The same goes if we throw our net more widely, to embrace relations of kinship not only within the human sphere, but also of humans with the manifold other-than-human beings, or ‘earthlings’, with which—or rather with whom—they co-inhabit the planet. ‘All earthlings’, writes cultural theorist Donna Haraway (Reference Haraway2016, 103), ‘are kin in the deepest sense’. This deep sense, however, is not to be found in the calculus of identity by descent, which reckons our kinship with other species in terms of genetic proximity, or how far back we have to go in the chain of inheritance to find a common ancestor. Although with such reckoning it is possible to slot every creature into place, in relation to every other, within an overarching diagram of evolutionary phylogeny, this comes at the expense of cutting it out from the matrix of relationships within which it lives and grows, and treating it as an isolate, attributed to its class on the basis of covert characters encoded in advance of its entry into any real-world environment. And it is precisely in the relational matrix of life and growth that the deep sense of human kinship with other earthlings resides. Such kinship is neither given nor constructed. It is rather continually produced and performed as creatures go about their lives together, both begetting and being begotten, from within the microbial flux of a worlding world. ‘Earthlings—our kinfolk’, as the writer Gavin Van Horn (Reference Van Horn, Van Horn, Kimmerer and Hausdoerffer2021, 2) puts it, ‘come in all shapes and sizes, from the bacterium swimming in your belly or lying on the tip of your tongue to the vibrant collective breath that sweeps across your face and into your lungs’. Kinship, in this sense, is an index of the fact that living organisms are not discrete, externally bounded entities but rather processes, ways of being alive, that have a habit of running in and out of one another.

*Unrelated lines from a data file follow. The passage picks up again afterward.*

Lemma short_row_typed t : forallb short_row t = true -> Forall row_typed t.
Proof.
  intros Hs. apply List.Forall_forall. intros r Hr. rewrite forallb_forall in Hs. specialize (Hs r Hr).
  unfold short_row, in_i64 in Hs. bprop. rewrite is_none_or_true in *. split; auto using short_typed.
Qed.

Lemma log2_reachable : rtc audit_step empty_audit_db log2.
Proof.
  exact (rtc_l _ _ log1 _ (step_append empty_audit_db _) (rtc_once _ _ (step_append log1 (toy_entry 20 "block")))).
Qed.

Lemma log3_reachable : rtc audit_step empty_audit_db log3.
Proof. exact (rtc_r _ log2 _ log2_reachable (step_append log2 (toy_entry 30 "scan"))). Qed.

Lemma reachable_log_verifies_witness :
  exists report, verify_chain_against log3 (Tail 2) (Some (head log3)) = Ok report /\ is_valid report = true /\
    (Tail 2 = All -> cr_anchored report = true /\ cr_checked report = Z.of_nat (length (audit_log log3))).
Proof. apply (reachable_log_verifies log3 (Tail 2)); [apply log3_reachable|vm_compute; reflexivity|lia]. Defined.

Lemma committed_head_pins_the_log_witness :
  (exists k, Z.max (root_id log3) (root_id log3) < k <= ch_id (head log3) /\ rows_collide (audit_log log3) (audit_log log3) k) \/
  forall k, Z.max (root_id log3) (root_id log3) < k <= ch_id (head log3) ->
    is_Some (row_by_id (audit_log log3) k) /\ row_by_id (audit_log log3) k = row_by_id (audit_log log3) k.
Proof.
  assert (Forall row_typed (audit_log log3)) as Ht.
  { apply short_row_typed. vm_compute. reflexivity. }
  eapply (committed_head_pins_the_log log3 log3); [apply log3_reachable|exact Ht| |exact Ht|vm_compute; reflexivity|reflexivity].
  vm_compute. repeat constructor.
Defined.

Lemma prune_removes_oldest_prefix_witness :
  exists report, fst (retention_prune log3 (Some 20) None 40) = Ok report /\
    head (snd (retention_prune log3 (Some 20) None 40)) = head log3 /\ pr_pruned_rows report = 1.
Proof.
  assert (exists report, fst (retention_prune log3 (Some 20) None 40) = Ok report /\ pr_pruned_rows report = 1)
    as (report & E & Hn) by (eexists; split; [vm_compute; reflexivity|reflexivity]).
  exists report. split; [exact E|]. split; [|exact Hn].
  apply (prune_removes_oldest_prefix log3 (Some 20) None 40 report);
    [apply log3_reachable|vm_compute; reflexivity|reflexivity|].
  rewrite <- E. apply surjective_pairing.
Defined.

Lemma append_then_read_newest_witness :
  exists a, fst (append log2 (toy_entry 30 "scan")) = Ok a /\ list_newest log3 no_filter None 1 = Ok [a].
Proof.
  assert (is_ok (fst (append log2 (toy_entry 30 "scan"))) = true) as Hok by (vm_compute; reflexivity).
  pose proof (append_then_read_newest log2 (toy_entry 30 "scan") log2_reachable) as Hread. unfold log3.
  destruct (append log2 (toy_entry 30 "scan")) as [[a|e] db']; [|discriminate Hok].
  exists a. split; [reflexivity|]. exact (proj2 (proj2 (proj2 Hread))).
Defined.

We would do better, then, to speak of ‘kinning’ than ‘kinship’ (Van Horn Reference Van Horn, Van Horn, Kimmerer and Hausdoerffer2021, 3; Frieman & Schuster, this collection). This is kinship in action, as verb rather than noun, practised—as Beth Scaffidi writes here—‘in the messy middle between birth and death’. Yet it is equally important to acknowledge that the field of kinning, especially where humans are involved, is highly differentiated. We and our fellow earthlings, both human and other-than-human, may all be kin, but we are not all kin in the same way. A kinship system, in the classic anthropological sense, is above all a system of differences. Anthropologists of a structuralist bent might even argue that in any society, the system is pre-installed into the heads of its members, as a kind of template that governs interactions with others of their kind. And if we ask of our colleagues how, exactly, this installation occurs, they are likely to answer, as do Alissa Mittnik and Alex Bentley in this collection, that they are simply inherited, albeit not genetically but through a parallel process of cultural learning. Let us then imagine the young child, surrounded by other people of varying juniority or seniority, figuring out from what she sees and hears how to address these different people and to behave towards them. Is this not itself a way of kinning? If so, then kinship systems, far from being inherited ready-made, are continually produced and reproduced by way of differential attention and response in the very milieu of social life. It is surely here, in the ‘messy middle’, and not in some mixture of genetic and cultural inheritance, that we should finally look for them.